Apartment Living – The Notice

As we have bought a house, and are having way too many trades people tweaking on it, it is time to plan our vacating of this apartment. This entails giving “notice” of our intent to vacate.

Having read the fine print of the lease (I know, shocking) we know that breaking the lease early is going to cost us 2 months’ rent. A bit of a hardship, but not unexpected. Of course, we could keep the lease in place, and hope that they can rent the apartment before the lease is up, but there are 4 months left on the lease, and that is a risk too much to take. (lots of vacancies)

So Barbara informed the office of our plans yesterday. The whole office staff was there. They seemed almost surprised that we were giving proper notice and were going to pay the termination fee.

The Dumpsters on moving day
The Dumpsters on moving day

Apparently the preferred method for leaving before the lease was up is to pack and leave on the weekends or evenings when the management isn’t on the premises.

Yeah, that is a great fucking idea. Not only will it destroy your credit rating to have a default on a lease, but good luck renting with that hanging over your head.

No wonder why Sundays are the preferred move-out day, filling all the trash dumpsters to overflowing with detritus.

Heck, two doors down from us, the tenants left and abandoned a lot of their personal belongings.

In a way, I feel bad for the people who are forced to do this. While i have railed at the neighborhood, and the deficiencies of the facilities here, I recognize that for the area (Silicon valley) these apartments are considered “affordable”. But seeing that we will pay $30K in rent for one year, and knowing that most of the people who live here are in the services industry (our next door neighbor is a chef at a local restaurant. I know how much that pays…) this is a struggle to afford.

I shiver to think about what the next step down is on the housing front. It can’t be good.

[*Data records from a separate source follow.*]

(** [New] accepts a configuration only if the required fields are there, at most one CA
    source is given, and the scopes are known; the authenticator has a port and a non-zero
    timeout, and when a CA source is configured the TLS pool is never left empty (an empty
    pool would mean the system's authorities). *)
Theorem ldap_New_valid env folder ns c a t :
  New env folder ns c = Ok (a, t) →
  Host c ≠ "" ∧ us_BaseDN (UserSearch c) ≠ "" ∧ us_LoginAttr (UserSearch c) ≠ "" ∧
  (userSearchScope a = ScopeWholeSubtree ∨ userSearchScope a = ScopeSingleLevel) ∧
  (groupSearchScope a = ScopeWholeSubtree ∨ groupSearchScope a = ScopeSingleLevel) ∧
  Port (config a) ≠ "" ∧ TimeoutSec (config a) ≠ 0%Z ∧
  (RootCaData c ≠ "" ∨ RootCaSecret c ≠ "" ∨ RootCaPath (config a) ≠ "" ↔ RootCAs t ≠ None).
Proof.
  unfold New. destruct (missing_field c) eqn:Hm; [done|]. apply missing_field_None in Hm.
  set (c' := normalize folder c). case_decide as Hcount; [done|].
  destruct (ca_data env ns c') as [data|e] eqn:Hca; simpl; [|done].
  destruct (match data with None => _ | Some d => _ end) as [pool|e] eqn:Hpool; simpl; [|done].
  destruct (if _ && _ then _ else _) as [certs|e]; simpl; [|done].
  destruct (parseScope (us_Scope (UserSearch c))) as [uscope uok] eqn:Hu.
  destruct uok; simpl; [|done].
  destruct (parseScope (gs_Scope (GroupSearch c))) as [gscope gok] eqn:Hg.
  destruct gok; simpl; [|done]. intros [= <- <-]. simpl.
  apply parseScope_valid in Hu, Hg. destruct Hm as (H1 & H2 & H3 & _).
  split_and!; try assumption.
  - unfold with_port, str_empty. case_bool_decide; [by destruct (InsecureNoSSL c)|assumption].
  - unfold with_timeout. by case_decide.
  - change (RootCaData c) with (RootCaData c'). change (RootCaSecret c) with (RootCaSecret c').
    change (AdjustPath folder (RootCaPath c)) with (RootCaPath c').
    rewrite (ca_data_Some _ _ _ _ Hca). destruct data as [d|]; [|by simplify_eq].
    destruct (has_certs env d); by simplify_eq.
Qed.

(** The key of the CA in the secret is always [ca.crt]: whatever [rootCaSecretPath] says,
    a secret without that key is refused and another key is never read. *)
Theorem ldap_secret_key_fixed env folder ns c a t :
  New env folder ns c = Ok (a, t) → RootCaSecret c ≠ "" →
  ∃ ns' secret d, getCurrentNamespace (read_file env) ns = Ok ns' ∧
    get_secret env ns' (RootCaSecret c) = Ok secret ∧ secret !! "ca.crt" = Some d ∧
    RootCAs t = Some d.
Proof.
  unfold New. destruct (missing_field c); [done|]. set (c' := normalize folder c).
  case_decide as Hcount; [done|]. apply CountTrue_three in Hcount. intros HN Hsec.
  apply str_empty_false in Hsec. change (RootCaSecret c) with (RootCaSecret c') in Hsec |- *.
  assert (str_empty (RootCaData c') = true ∧ str_empty (RootCaPath c') = true) as [Hd Hp].
  { revert Hcount. rewrite Hsec. by destruct (str_empty (RootCaData c')), (str_empty (RootCaPath c')). }
  unfold ca_data in HN. rewrite Hd, Hp, Hsec in HN. simpl in HN.
  destruct (getCurrentNamespace _ _) as [ns'|e] eqn:Hns; simpl in HN; [|done].
  destruct (get_secret env ns' _) as [secret|e] eqn:Hs; simpl in HN; [|done].
  destruct (secret !! "ca.crt") as [d|] eqn:Hk; simpl in HN; [|done].
  destruct (has_certs env d); simpl in HN; [|done].
  destruct (if _ && _ then _ else _) as [certs|e]; simpl in HN; [|done].
  destruct (parseScope (us_Scope _)) as [? []]; simpl in HN; [|done].
  destruct (parseScope (gs_Scope _)) as [? []]; simpl in HN; [|done].
  injection HN as <- <-. by exists ns', secret, d.
Qed.

(** ** A concrete directory *)

Definition demo_ldap_config : LdapConfig :=
  {| Host := "ldap.x.org"; Port := ""; TimeoutSec := 0; InsecureNoSSL := false;
     InsecureSkipVerify := false; StartTLS := true; RootCaPath := ""; RootCaData := "";
     RootCaSecret := "ca"; RootCaSecretPath := "root.pem"; ClientCert := ""; ClientKey := "";
     BindDN := "cn=svc"; BindPW := "svcpw";
     UserSearch := {| us_BaseDN := "ou=people"; us_Filter := ""; us_LoginAttr := "uid";
       us_Scope := ""; us_NumericalIdAttr := "uidNumber"; us_EmailAttr := "mail"; us_CnAttr := "cn" |};
     GroupSearch := {| gs_BaseDN := "ou=groups"; gs_Filter := ""; gs_Scope := "one";
       gs_NameAttr := "cn"; gs_LinkUserAttr := "DN"; gs_LinkGroupAttr := "member" |} |}.

Definition bob_entry : Entry :=
  {| DN := "uid=bob,ou=people"; Attributes := [("cn", ["Bob"]); ("uidNumber", ["1001"])] |}.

The good news is that we will soon be moving to our house.

House – Interior Painting

While the outside of the house has pretty decent paint, the inside was a bit, uh, hideous. Nothing too awful, but it clearly hadn’t been painted in a long time. The bedrooms had some odd paint colors on some walls, and one was obviously a child’s room with some odd trim.

painting 7Add to that the awful 70’s vintage “popcorn” ceiling, and you have a mess. Fortunately, our real estate agent recommended Mario to work it over. In a mere two days, they have:

  • Masked all fixtures and cabinetry
  • Removed the popcorn ceiling
  • Fixed some drywall damage
  • Replaced the particle board shelves in the closets
  • Retexture the walls and ceiling

Once we choose colors, we will have an awesome interior to come home to.

I can hardly wait.

The Kitchen

Before moving into our new house, we are having a lot of work done. While the “bones” of the house are in good condition, it is clear that some of the extremities were in need of some massive overhaul. The Kitchen Appliances are one of the worst offenders.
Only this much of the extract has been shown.